Stored items:
================
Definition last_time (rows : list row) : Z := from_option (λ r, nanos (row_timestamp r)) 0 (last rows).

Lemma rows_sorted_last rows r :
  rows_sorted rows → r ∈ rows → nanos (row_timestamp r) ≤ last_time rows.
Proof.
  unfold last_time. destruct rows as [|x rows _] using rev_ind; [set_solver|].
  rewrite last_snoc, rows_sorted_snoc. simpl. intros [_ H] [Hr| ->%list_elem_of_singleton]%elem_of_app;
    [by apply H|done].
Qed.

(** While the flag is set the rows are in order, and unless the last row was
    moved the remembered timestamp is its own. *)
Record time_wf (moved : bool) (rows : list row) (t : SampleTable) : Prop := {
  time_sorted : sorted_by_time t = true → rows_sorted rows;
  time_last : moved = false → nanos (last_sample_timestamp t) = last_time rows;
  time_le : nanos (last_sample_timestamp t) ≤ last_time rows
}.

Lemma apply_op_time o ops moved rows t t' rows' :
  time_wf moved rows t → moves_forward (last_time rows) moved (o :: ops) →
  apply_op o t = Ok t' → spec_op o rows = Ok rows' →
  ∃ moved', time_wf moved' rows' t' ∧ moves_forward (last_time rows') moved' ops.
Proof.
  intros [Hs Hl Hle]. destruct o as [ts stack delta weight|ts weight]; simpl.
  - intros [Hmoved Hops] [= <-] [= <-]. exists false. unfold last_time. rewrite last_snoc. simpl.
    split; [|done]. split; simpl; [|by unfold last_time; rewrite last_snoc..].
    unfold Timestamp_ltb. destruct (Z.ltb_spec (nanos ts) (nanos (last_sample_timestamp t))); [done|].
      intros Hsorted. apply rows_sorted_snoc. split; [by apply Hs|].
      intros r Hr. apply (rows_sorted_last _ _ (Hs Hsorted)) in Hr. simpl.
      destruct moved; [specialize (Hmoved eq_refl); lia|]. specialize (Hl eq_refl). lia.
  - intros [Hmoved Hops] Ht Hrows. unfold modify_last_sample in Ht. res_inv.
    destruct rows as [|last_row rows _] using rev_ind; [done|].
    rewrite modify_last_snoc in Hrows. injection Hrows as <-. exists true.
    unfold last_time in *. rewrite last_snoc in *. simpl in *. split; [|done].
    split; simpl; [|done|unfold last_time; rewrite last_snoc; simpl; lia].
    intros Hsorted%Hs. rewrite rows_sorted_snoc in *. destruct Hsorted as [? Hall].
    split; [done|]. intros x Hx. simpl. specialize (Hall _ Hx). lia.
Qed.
================
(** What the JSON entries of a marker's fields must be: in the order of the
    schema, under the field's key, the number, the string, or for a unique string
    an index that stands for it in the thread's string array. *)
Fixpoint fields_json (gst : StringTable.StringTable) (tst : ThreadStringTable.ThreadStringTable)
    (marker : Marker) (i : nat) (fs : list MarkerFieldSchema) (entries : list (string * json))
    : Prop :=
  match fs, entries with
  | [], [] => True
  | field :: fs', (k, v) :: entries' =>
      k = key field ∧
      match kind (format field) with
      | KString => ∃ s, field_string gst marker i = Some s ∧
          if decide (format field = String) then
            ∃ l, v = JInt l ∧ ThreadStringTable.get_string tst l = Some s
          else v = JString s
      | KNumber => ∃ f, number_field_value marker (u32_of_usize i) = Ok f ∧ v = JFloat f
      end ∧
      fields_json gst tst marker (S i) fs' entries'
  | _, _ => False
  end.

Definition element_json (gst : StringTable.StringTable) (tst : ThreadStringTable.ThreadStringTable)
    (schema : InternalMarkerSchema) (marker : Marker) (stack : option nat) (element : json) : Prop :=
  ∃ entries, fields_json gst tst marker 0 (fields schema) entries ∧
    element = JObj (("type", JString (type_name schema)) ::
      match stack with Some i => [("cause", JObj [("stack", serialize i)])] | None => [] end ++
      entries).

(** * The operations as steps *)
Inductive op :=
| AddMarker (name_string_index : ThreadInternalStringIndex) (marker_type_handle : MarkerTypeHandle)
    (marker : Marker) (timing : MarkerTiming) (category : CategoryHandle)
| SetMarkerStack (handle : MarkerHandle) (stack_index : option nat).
================
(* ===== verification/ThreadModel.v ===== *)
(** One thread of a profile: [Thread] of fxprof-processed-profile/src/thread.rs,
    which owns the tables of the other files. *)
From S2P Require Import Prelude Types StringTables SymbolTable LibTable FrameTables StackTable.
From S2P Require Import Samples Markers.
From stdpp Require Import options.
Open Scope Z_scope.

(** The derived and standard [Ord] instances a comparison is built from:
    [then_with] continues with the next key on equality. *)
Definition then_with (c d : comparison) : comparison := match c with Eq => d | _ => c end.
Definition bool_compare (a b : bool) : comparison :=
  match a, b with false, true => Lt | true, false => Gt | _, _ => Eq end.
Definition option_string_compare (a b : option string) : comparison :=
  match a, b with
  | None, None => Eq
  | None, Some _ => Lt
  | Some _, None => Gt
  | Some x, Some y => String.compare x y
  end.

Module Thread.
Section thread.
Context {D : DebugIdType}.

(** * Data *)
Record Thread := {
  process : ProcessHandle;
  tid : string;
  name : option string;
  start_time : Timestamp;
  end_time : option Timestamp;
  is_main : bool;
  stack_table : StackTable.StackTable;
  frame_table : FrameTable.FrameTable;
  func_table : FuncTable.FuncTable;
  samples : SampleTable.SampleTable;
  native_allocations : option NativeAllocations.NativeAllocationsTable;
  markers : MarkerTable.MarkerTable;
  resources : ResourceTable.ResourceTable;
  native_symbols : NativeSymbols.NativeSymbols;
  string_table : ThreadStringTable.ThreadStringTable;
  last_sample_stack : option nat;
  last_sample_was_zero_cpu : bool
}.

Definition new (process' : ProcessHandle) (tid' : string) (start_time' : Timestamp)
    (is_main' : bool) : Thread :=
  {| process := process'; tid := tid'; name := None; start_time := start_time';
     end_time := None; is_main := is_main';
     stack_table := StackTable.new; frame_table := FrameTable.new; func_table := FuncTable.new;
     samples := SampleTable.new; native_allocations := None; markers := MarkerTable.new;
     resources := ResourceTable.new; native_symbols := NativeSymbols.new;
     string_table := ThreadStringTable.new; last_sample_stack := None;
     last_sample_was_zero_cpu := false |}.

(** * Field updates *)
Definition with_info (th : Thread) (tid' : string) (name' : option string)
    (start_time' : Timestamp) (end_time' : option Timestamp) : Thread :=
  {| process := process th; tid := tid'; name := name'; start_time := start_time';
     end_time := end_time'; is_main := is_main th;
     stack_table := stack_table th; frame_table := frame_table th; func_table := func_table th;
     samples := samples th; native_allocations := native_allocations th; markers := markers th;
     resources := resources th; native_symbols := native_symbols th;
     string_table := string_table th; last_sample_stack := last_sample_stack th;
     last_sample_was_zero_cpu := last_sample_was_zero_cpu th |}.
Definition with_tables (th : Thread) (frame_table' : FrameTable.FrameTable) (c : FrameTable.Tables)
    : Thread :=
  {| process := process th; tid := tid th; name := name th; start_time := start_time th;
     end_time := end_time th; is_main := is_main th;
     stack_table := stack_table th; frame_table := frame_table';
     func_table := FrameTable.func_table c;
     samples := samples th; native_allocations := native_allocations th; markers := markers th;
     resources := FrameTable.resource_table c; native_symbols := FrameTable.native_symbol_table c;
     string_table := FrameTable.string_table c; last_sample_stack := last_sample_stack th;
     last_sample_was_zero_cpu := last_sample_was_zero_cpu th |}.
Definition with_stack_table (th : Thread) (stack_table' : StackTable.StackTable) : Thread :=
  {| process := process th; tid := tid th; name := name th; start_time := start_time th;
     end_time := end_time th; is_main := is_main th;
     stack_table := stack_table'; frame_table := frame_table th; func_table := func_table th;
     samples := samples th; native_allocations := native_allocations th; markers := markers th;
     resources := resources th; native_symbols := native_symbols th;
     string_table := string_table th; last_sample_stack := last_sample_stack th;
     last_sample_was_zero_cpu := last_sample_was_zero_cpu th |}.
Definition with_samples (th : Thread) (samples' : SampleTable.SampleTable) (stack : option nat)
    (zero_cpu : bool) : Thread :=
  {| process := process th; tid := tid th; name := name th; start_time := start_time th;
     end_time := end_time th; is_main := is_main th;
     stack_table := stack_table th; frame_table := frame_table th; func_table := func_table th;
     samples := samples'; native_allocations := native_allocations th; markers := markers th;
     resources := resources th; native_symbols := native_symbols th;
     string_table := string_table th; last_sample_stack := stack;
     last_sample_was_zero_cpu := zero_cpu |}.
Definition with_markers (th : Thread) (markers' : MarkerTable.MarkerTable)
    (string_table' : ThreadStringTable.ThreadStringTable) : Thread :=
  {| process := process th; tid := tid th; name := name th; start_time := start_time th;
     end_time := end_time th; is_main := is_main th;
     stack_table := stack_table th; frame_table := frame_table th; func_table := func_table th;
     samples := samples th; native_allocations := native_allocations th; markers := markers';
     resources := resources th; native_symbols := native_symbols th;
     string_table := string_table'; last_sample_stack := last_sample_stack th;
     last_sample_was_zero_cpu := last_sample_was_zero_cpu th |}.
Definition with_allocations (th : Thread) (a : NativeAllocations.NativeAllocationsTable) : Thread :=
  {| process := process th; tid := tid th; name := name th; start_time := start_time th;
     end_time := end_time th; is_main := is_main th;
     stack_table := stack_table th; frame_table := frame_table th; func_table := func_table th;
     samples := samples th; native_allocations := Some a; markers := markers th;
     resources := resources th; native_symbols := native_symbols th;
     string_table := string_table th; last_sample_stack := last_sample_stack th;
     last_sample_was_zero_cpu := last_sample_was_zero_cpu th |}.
================
* **TASK DETAILS**: The entries above hold the needed span. Transcribe exactly the lines from the one with "Module Thread." to the one with "native_allocations : option", both included.

* **WRITTEN REPLY**:
Module Thread.
Section thread.
Context {D : DebugIdType}.

(** * Data *)
Record Thread := {
  process : ProcessHandle;
  tid : string;
  name : option string;
  start_time : Timestamp;
  end_time : option Timestamp;
  is_main : bool;
  stack_table : StackTable.StackTable;
  frame_table : FrameTable.FrameTable;
  func_table : FuncTable.FuncTable;
  samples : SampleTable.SampleTable;
  native_allocations : option NativeAllocations.NativeAllocationsTable;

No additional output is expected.